Мы с НПЕ держали наш брак в тайне, однако это не помешало Джону и Трейси выгрузить на наш порог ящик шампанского, когда они в следующий раз приехали в город. И я никогда не забуду то письмо, что он написал мне – последнее письмо, как оказалось – после смерти Банана: короткое и емкое, с воспоминаниями о каком-то случае из эпохи восьмидесятых, когда я забрал у него кота, поскольку Джон понял, что не может больше содержать его дома. Я давно уже забыл об этом. Джон не забыл, и с тех пор наблюдал за мной со стороны: «Впоследствии я понял, что это одна из его ролей в жизни, – писал он. – Приходить на помощь и брать на себя ответственность вместо тех, кто меньше заботится или не может заботиться о Мохнатом патруле любой расы или филума». К письму прилагался чек, который изрядно сгладил финансовые последствия кончины Банана.

Через две недели после того, как он это написал, мой брат очутился в палате интенсивной терапии кардиологического отделения Тафтса. Домой он больше не вернулся.

Пережил три или четыре брака – зависит от того, учитываете ли вы гражданский брак, – начиная с шестнадцати лет. (Достаточно провести с Трейси десять минут, чтобы понять, почему он перебирал варианты, пока не остановился на верном.) Был органистом мирового класса – занял третье место на международном конкурсе в Брюгге, а потом артрит лишил его этого будущего где-то в двадцать пять лет. Считался одним из сорока лучших сотрудников MCA. Продавал странную стеклянную посуду в своем подвале. Был деканом Музыкального колледжа Гамильтона. И бог знает кем еще – я почти ничего не знаю о потерянных годах, проведенных им на Западном побережье.

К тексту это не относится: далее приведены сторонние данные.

Definition set_sendBuffer (b : Buffer.t) (x : t) : t :=
  mk (connected_ x) (fd_ x) b (receiveBuffer_ x) (wire x) (polled x).
Definition set_receiveBuffer (b : Buffer.t) (x : t) : t :=
  mk (connected_ x) (fd_ x) (sendBuffer_ x) b (wire x) (polled x).
Definition add_wire (bs : bytes) (x : t) : t :=
  mk (connected_ x) (fd_ x) (sendBuffer_ x) (receiveBuffer_ x) (wire x ++ bs) (polled x).

Definition valid (x : t) : bool := negb (fd_ x =? -1).

Definition close (x : t) : t :=
  if valid x then
    mk (connected_ x) (-1) (Buffer.clear (sendBuffer_ x)) (Buffer.clear (receiveBuffer_ x))
       (wire x) (polled x ++ [PollDel (fd_ x) (Z.lor EPOLLIN EPOLLOUT); CloseFd (fd_ x)])
  else x.

(** [fd] is what [NetworkUtil::createSocket] returns; the file descriptor is
    used whether the connection is established yet or not. *)
Definition connect (fd : Z) (x : t) : t :=
  mk true fd (sendBuffer_ x) (receiveBuffer_ x) (wire x) (polled x ++ [PollAdd fd EPOLLIN]).

Section operations.
(** What the logging library does at [LOG_SYSFATAL]. *)
Context (log_sysfatal : outcome unit).

(** [::send] on an invalid descriptor fails with [EBADF]. *)
Definition sys_send (r : send_result) (x : t) : send_result :=
  if valid x then r else SendErr false.

(** [send(buf, len, 0)]: the result, with the bytes sent on the wire. *)
Definition send (buf : bytes) (r : send_result) (x : t) : outcome (Z * t) :=
  match sys_send r x with
  | Room n => Ok (i32 (zlen (take n buf)), add_wire (take n buf) x)
  | SendErr false => _ ← log_sysfatal; Ok (-1, x)
  | SendErr true => Ok (0, x)
  end.

(** The length passed to [send] is a [uint32_t]. *)
Definition u32_block (d : bytes) : bytes := take (Z.to_nat (u32 (zlen d))) d.

Definition sendRequest (d : bytes) (r : send_result) (x : t) : outcome (Z * t) :=
  if negb (Buffer.empty (sendBuffer_ x)) then Ok (retError, x)
  else
    '(ret, x) ← send (u32_block d) r x;
    if ret <? 0 then Ok (retError, x)
    else if ret <? i32 (zlen d) then
      '(_, b) ← Buffer.pushData (Some (drop (Z.to_nat ret) d)) (sendBuffer_ x);
      Ok (retFull, set_sendBuffer b x)
    else Ok (ret, x).

(** [doRequest] up to its call of [objectProxy()->doInvoke()]; [Some ret] when
    it returns before. *)
Definition flush (r : send_result) (x : t) : outcome (option Z * t) :=
  if negb (Buffer.empty (sendBuffer_ x)) then
    let '(_, length) := Buffer.peekData (sendBuffer_ x) in
    cs ← Buffer.peek length (sendBuffer_ x);
    data ← cells_bytes cs;
    '(ret, x) ← send (u32_block data) r x;
    if ret <? 0 then Ok (Some ret, x)
    else if 0 <? ret then
      b ← Buffer.consume ret (sendBuffer_ x);
      if Buffer.empty b then
        b ← Buffer.shrink b;
        Ok (None, set_sendBuffer b x)
      else Ok (Some 0, set_sendBuffer b x)
    else Ok (None, x)
  else Ok (None, x).

(** [readv]: the bytes read, none when the call failed or the connection was
    closed. *)
Definition readv (r : readv_result) (x : t) : bytes * t :=
  match r with
  | Rdv [] | RdvErr false => ([], close x)
  | Rdv bs => (bs, x)
  | RdvErr true => ([], x)
  end.

(** Where [readv] puts the bytes: first behind the readable ones, the rest,
    through the array on the stack, with [pushData]. *)
Definition store (bs : bytes) (b : Buffer.t) : outcome Buffer.t :=
  let iov_len := Buffer.writableSize b in
  let first := take (Z.to_nat iov_len) bs in
  mem ← mem_write (Buffer.buffer_ b) (Buffer.writeAddr b) (Some <$> first);
  let b := Buffer.resetBuffer mem b in
  if zlen bs <=? iov_len then Ok (Buffer.produce (zlen bs) b)
  else
    let b := Buffer.produce iov_len b in
    '(_, b) ← Buffer.pushData (Some (drop (Z.to_nat iov_len) bs)) b;
    Ok b.

(** The loop of [doResponse]; a socket with nothing left answers [EAGAIN]. *)
Fixpoint read_loop (env : list readv_result) (x : t) : outcome t :=
  b ← Buffer.assureSpace (8 * 1024) (receiveBuffer_ x);
  let x := set_receiveBuffer b x in
  match env with
  | [] => Ok x
  | r :: env =>
      match readv r x with
      | ([], x) => Ok x
      | (bs, x) =>
          b ← store bs (receiveBuffer_ x);
          read_loop env (set_receiveBuffer b x)
      end
  end.

Definition doResponse (env : list readv_result) (x : t) : outcome (Z * list bytes * t) :=
  x ← read_loop env x;
  let b := receiveBuffer_ x in
  if negb (Buffer.empty b) then
    let len := Buffer.readableSize b in
    cs ← Buffer.peek len b;
    data ← cells_bytes cs;
    b ← Buffer.consume len b;
    b ← (if 8 * 1024 * 1024 <? Buffer.capacity b then Buffer.shrink b else Ok b);
    Ok (1, [data], set_receiveBuffer b x)
  else Ok (0, [], x).

(** ** Lemmas *)

Record wf (x : t) : Prop := {
  wf_send : Buffer.wf (sendBuffer_ x);
  wf_recv : Buffer.wf (receiveBuffer_ x)
}.

(** The bytes of requests that were taken but not yet written. *)
Definition pending (x : t) (bs : bytes) : Prop :=
  Buffer.contents (sendBuffer_ x) = Some <$> bs ∧ zlen bs < 2 ^ 31.

(** A result after which the code goes on. *)
Definition survives (r : send_result) : Prop := r = SendErr false → log_sysfatal = Ok tt.

Lemma add_wire_nil x : add_wire [] x = x.
Proof. destruct x. unfold add_wire. simpl. by rewrite app_nil_r. Qed.

Lemma send_spec buf r x :
  valid x → survives r → zlen buf < 2 ^ 31 →
  ∃ ret sent rest, buf = sent ++ rest ∧ send buf r x = Ok (ret, add_wire sent x) ∧
    (ret = zlen sent ∨ ret = -1 ∧ sent = []) ∧ (ret = -1 → r = SendErr false).
Proof.
  intros Hv Hr Hb. unfold send, sys_send. rewrite (Is_true_true_1 _ Hv).
  destruct r as [n|[]].
  - exists (zlen (take n buf)), (take n buf), (drop n buf).
    rewrite i32_small by (rewrite length_take; lia). rewrite take_drop.
    split_and!; auto. lia.
  - exists 0, [], buf. rewrite add_wire_nil. split_and!; auto. lia.
  - exists (-1), [], buf. rewrite add_wire_nil, Hr by done. split_and!; auto.
Qed.

Lemma u32_block_small d : zlen d < 2 ^ 31 → u32_block d = d.
Proof. intros. unfold u32_block. rewrite u32_small by lia. apply take_ge. lia. Qed.

Lemma empty_pending x bs :
  wf x → pending x bs → Buffer.empty (sendBuffer_ x) = bool_decide (bs = []).
Proof.
  intros Hwf [Hp _]. rewrite Buffer.empty_spec, Hp by apply Hwf.
  apply bool_decide_ext. by destruct bs.
Qed.

Lemma sendRequest_spec d r x bs :
  wf x → pending x bs → valid x → survives r → zlen d < 2 ^ 31 →
  ∃ ret x' bs', sendRequest d r x = Ok (ret, x') ∧ wf x' ∧ pending x' bs' ∧
    fd_ x' = fd_ x ∧
    wire x' ++ bs' = (wire x ++ bs) ++ (if decide (ret = retError) then [] else d) ∧
    (ret = retError → bs ≠ [] ∨ r = SendErr false).
Proof.
  intros Hwf Hp Hv Hr Hd. unfold sendRequest. rewrite (empty_pending x bs Hwf Hp).
  destruct (decide (bs = [])) as [->|Hne].
  2: { rewrite bool_decide_false by done. cbn [negb].
       exists retError, x, bs. rewrite decide_True, app_nil_r by done. auto 10. }
  rewrite bool_decide_true by done. cbn [negb]. rewrite u32_block_small by done.
  destruct (send_spec d r x Hv Hr Hd) as (ret & sent & rest & -> & -> & Hret & Herr).
  cbn [mbind outcome_bind].
  destruct Hret as [->|[-> ->]].
  2: { exists retError, x, []. rewrite add_wire_nil, decide_True, !app_nil_r by done.
       split_and!; auto. }
  rewrite (proj2 (Z.ltb_ge _ _)) by lia. rewrite (i32_small (zlen (sent ++ rest))) by lia.
  assert (wf (add_wire sent x)) as Hwf' by (by split; apply Hwf).
  destruct Hp as [Hp _]. rewrite app_nil_r.
  destruct (Z.ltb_spec (zlen sent) (zlen (sent ++ rest))) as [Hlt|Hge].
  - rewrite Nat2Z.id, drop_app_length.
    destruct (Buffer.pushData_spec rest (sendBuffer_ x)) as (b' & Hb & Hwfb & Hc & _).
    { apply Hwf. }
    { rewrite <- Buffer.zlen_contents, Hp by apply Hwf. rewrite length_app in Hd. simpl. lia. }
    change (sendBuffer_ (add_wire sent x)) with (sendBuffer_ x). rewrite Hb.
    cbn [mbind outcome_bind]. rewrite Hp in Hc. rewrite length_app in Hd.
    exists retFull, (set_sendBuffer b' (add_wire sent x)), rest.
    split_and!; [done|split; [done|apply Hwf]|split; [done|lia]|done| |done].
    rewrite decide_False by done. cbn. by rewrite <- app_assoc.
  - rewrite length_app in Hge. assert (rest = []) as -> by (apply length_zero_iff_nil; lia).
    exists (zlen sent), (add_wire sent x), [].
    split_and!; [done|done|done|done| |unfold retError; lia].
    rewrite decide_False by (unfold retError; lia). cbn. by rewrite !app_nil_r.
Qed.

Слабое эхо Джона сохраняется в моем блоге: Джон время от времени писал здесь комментарии под ником Finster Mushwell (не спрашивайте). Но это бледная тень. Вы можете прочитать их все и все равно не поймете, каким он был человеком: Бойцом. Несгибаемым. Раздражающим спасителем жизней. Занозой в заднице. Черным Рыцарем, непобедимым.

До этого четверга.

Я не знаю, что сказать. Не знаю даже, что думать. За исключением, может быть, этого: любой из родившихся с фамилией Уоттс может претендовать на звание члена моей семьи.

И лишь Джона, единственного среди них, я воспринимал как такового.